Figure 7.

Both conventional T cells and anergy-derived Treg cells rely on BATF for long-term survival following anergy reversal. (A) CD44^high Foxp3(GFP)⁻ CD73^high FR4^high (anergic) polyclonal CD4⁺ T cells were modified with CRISPR-Cas9 (with gRNA as indicated) and transferred into separate Tcra^−/− recipient mice to facilitate anergy reversal. Recipient SLOs were then analyzed on day 21 after transfer for resulting conventional and Treg cell subpopulations as indicated (n = 8 mice, four independent experiments).
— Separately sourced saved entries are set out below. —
(** X5: when [tgb_is_signed] answers, every handle it opened is closed
    (both handles of the signed object when it was opened, the certificate
    context when it was found) and the scratch buffers of the local heap
    are freed but for at most the three strings copied into [SignInfo].  No
    call follows the extraction: what [SignInfo] holds stays allocated,
    which for a true answer is at least the buffers of the serial number
    and of the subject name. *)
Theorem X5_is_signed_closes_handles_and_keeps_SignInfo
        (UNICODE : bool) (World : Type) (h : Platform World) (w : World)
        (args : list PyObject) (b : bool)
        (Hanswer : outcome_of (run h (tgb_is_signed UNICODE args) w)
                   = Returned (Some (PyBool b))) :
  let tr := trace_of (run h (tgb_is_signed UNICODE args) w) in
  count_events (is_kind KCertCloseStore) tr = object_opened tr
  /\ count_events (is_kind KCryptMsgClose) tr = object_opened tr
  /\ count_events (is_kind KCertFreeCertificateContext) tr
     = held (certificate_found tr)
  /\ (count_events (is_kind KLocalFree) tr <= count_events is_LocalAlloc_ok tr
      <= count_events (is_kind KLocalFree) tr + 3)%nat
  /\ (count_events is_VirtualAlloc_ok tr <= 3)%nat
  /\ (b = true -> (2 <= count_events is_VirtualAlloc_ok tr)%nat).
Proof.
  intro tr. subst tr.
  destruct (PyArg_ParseTuple_s args) as [path |] eqn:Hparse.
  2: { unfold tgb_is_signed in Hanswer. rewrite Hparse in Hanswer. discriminate Hanswer. }
  destruct (parsed_text_argument args path Hparse) as [Hargs Hnul]. subst args.
  destruct (run_is_signed UNICODE h path w Hnul)
    as (l & w1 & tr1 & o & w2 & tr2 & Hv & Hu1 & Hl & Hq & He & Hw).
  destruct (run_extraction UNICODE h path ZeroMemory_info w1 eq_refl eq_refl)
    as (o' & w2' & tr2' & He' & Hu2 & _ & Hret & _).
  rewrite He in He'. inversion He'; subst o' w2' tr2'. clear He'.
  rewrite Hw in Hanswer |- *. unfold trace_of, outcome_of in *.
  destruct (verification_shows_no_extraction tr1 tr2 Hu1) as (Hoq & Hcf & Hnf).
  destruct (verification_shows_no_extraction tr1 [] Hu1) as (Hoq0 & Hcf0 & _).
  rewrite app_nil_r in Hoq0, Hcf0.
  assert (C1 : forall tr', count_events (is_kind KCertCloseStore) (tr1 ++ tr')
                           = count_events (is_kind KCertCloseStore) tr')
    by (intro; apply verification_counts_nothing; [by_kind | exact Hu1]).
  assert (C2 : forall tr', count_events (is_kind KCryptMsgClose) (tr1 ++ tr')
                           = count_events (is_kind KCryptMsgClose) tr')
    by (intro; apply verification_counts_nothing; [by_kind | exact Hu1]).
  assert (C3 : forall tr', count_events (is_kind KCertFreeCertificateContext) (tr1 ++ tr')
                           = count_events (is_kind KCertFreeCertificateContext) tr')
    by (intro; apply verification_counts_nothing; [by_kind | exact Hu1]).
  assert (C4 : forall tr', count_events (is_kind KLocalFree) (tr1 ++ tr')
                           = count_events (is_kind KLocalFree) tr')
    by (intro; apply verification_counts_nothing; [by_kind | exact Hu1]).
  assert (C5 : forall tr', count_events is_LocalAlloc_ok (tr1 ++ tr')
                           = count_events is_LocalAlloc_ok tr')
    by (intro; apply verification_counts_nothing; [by_kind | exact Hu1]).
  assert (C6 : forall tr', count_events is_VirtualAlloc_ok (tr1 ++ tr')
                           = count_events is_VirtualAlloc_ok tr')
    by (intro; apply verification_counts_nothing; [by_kind | exact Hu1]).
  assert (Hheld : forall i, (strings_held i <= 3 /\ buffers_held i <= 3)%nat).
  { intro i. unfold strings_held, buffers_held.
    destruct (lpszProgramName i), (lpszPublisherLink i), (lpszMoreInfoLink i),
      (lpSerialNumber i), (lpszIssuerName i), (lpszSubjectName i); cbn; lia. }
  destruct (l =? ERROR_SUCCESS) eqn:El; cbn [fst snd] in *.
  - destruct o as [[bRet info] | x];
      [| destruct (l =? ERROR_SUCCESS); discriminate Hanswer].
    destruct (Hret bRet info eq_refl) as (A1 & A2 & A3 & A4 & A5 & _ & Hok).
    destruct (Hheld info) as [Hs3 Hb3].
    unfold object_opened in *.
    rewrite C1, C2, C3, C4, C5, C6, Hoq, Hcf, A1, A2, A3, A4, A5.
    do 3 (split; [reflexivity |]). split; [lia |]. split; [exact Hb3 |].
    intro Hb. subst b. destruct bRet; [| discriminate Hanswer].
    destruct (Hok eq_refl) as (_ & Hser & Hsub & Hnone).
    destruct (lpszSubjectName info) as [s |] eqn:Hs; [| discriminate Hanswer].
    unfold buffers_held. rewrite Hs, Hser.
    destruct (certificate_found tr2) eqn:Hc;
      [cbn; destruct (lpszIssuerName info); cbn; lia |].
    rewrite (Hnone eq_refl) in Hsub. discriminate Hsub.
  - rewrite <- (app_nil_r tr1), C1, C2, C3, C4, C5, C6, app_nil_r.
    unfold object_opened. rewrite Hoq0, Hcf0. cbn.
    repeat split; try lia. intro Hb. subst b. discriminate Hanswer.
Qed.

(** X6: the extraction, from a structure that holds nothing, accounts for
    everything it acquires when it returns: both handles of the signed
    object are closed when it was opened, the certificate context is freed
    when it was found, every buffer of the local heap is freed but for the
    strings left in the structure, and every virtual allocation is a
    buffer left in the structure.  When it reports failure the structure is
    as it was received. *)
Theorem X6_extraction_accounts_for_what_it_acquires
        (UNICODE : bool) (World : Type) (h : Platform World) (w : World)
        (path : TSTR) (pInfo : SPROG_SIGNATUREINFO)
        (bRet : bool) (pInfo' : SPROG_SIGNATUREINFO)
        (Hstrings : strings_held pInfo = 0%nat)
        (Hbuffers : buffers_held pInfo = 0%nat)
        (Hreturn : outcome_of (run h (SD_GetAuthenticodeInformation UNICODE path pInfo) w)
                   = Returned (bRet, pInfo')) :
  let tr := trace_of (run h (SD_GetAuthenticodeInformation UNICODE path pInfo) w) in
  count_events (is_kind KCertCloseStore) tr = object_opened tr
  /\ count_events (is_kind KCryptMsgClose) tr = object_opened tr
  /\ count_events (is_kind KCertFreeCertificateContext) tr
     = held (certificate_found tr)
  /\ count_events is_LocalAlloc_ok tr
     = (count_events (is_kind KLocalFree) tr + strings_held pInfo')%nat
  /\ count_events is_VirtualAlloc_ok tr = buffers_held pInfo'
  /\ (bRet = false -> pInfo' = pInfo)
  /\ (bRet = true -> object_opened tr = 1%nat).
Proof.
  intro tr. subst tr.
  destruct (run_extraction UNICODE h path pInfo w Hstrings Hbuffers)
    as (o & w' & tr & E & _ & _ & Hret & _).
  rewrite E in Hreturn |- *. unfold outcome_of, trace_of in *. cbn [fst snd] in *.
  destruct (Hret bRet pInfo' Hreturn) as (A1 & A2 & A3 & A4 & A5 & A6 & A7).
  repeat split; try assumption. intro Hb. apply (A7 Hb).
Qed.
Bars represent the geometric mean for the indicated cell phenotype (unpaired t test; ***P < 0.001, ****P < 0.0001). (B) Mean percentage of PD-1–expressing FOXP3⁻ conventional (left) and FOXP3⁺ Treg (right) polyclonal donor T cells recovered from day 21 host mice following CRISPR-Cas9 treatment in the presence of Batf gRNA or no gRNA (sham control) as in A (unpaired t test; ***P < 0.001, n.s = not significant). n = 8 mice, in four independent experiments. (C–E) Anergic polyclonal CD4⁺ T cells were sorted from congenically marked WT and Batf^−/− mice, mixed 1:1, and co-transferred into shared Tcra^−/− recipients (n = 3 mice per group, one experiment). Donor-derived cell numbers based on phenotype (C) and (D) percentage of WT and Batf^−/− donor-derived FOXP3⁺ Treg cells recovered from recipient SLOs on day 21 (paired t test; *P < 0.05, n.s. = not significant). (E) Fraction of donor CD4⁺ T cells in the peripheral blood that were Batf-deficient at the indicated time points (mean ± SD).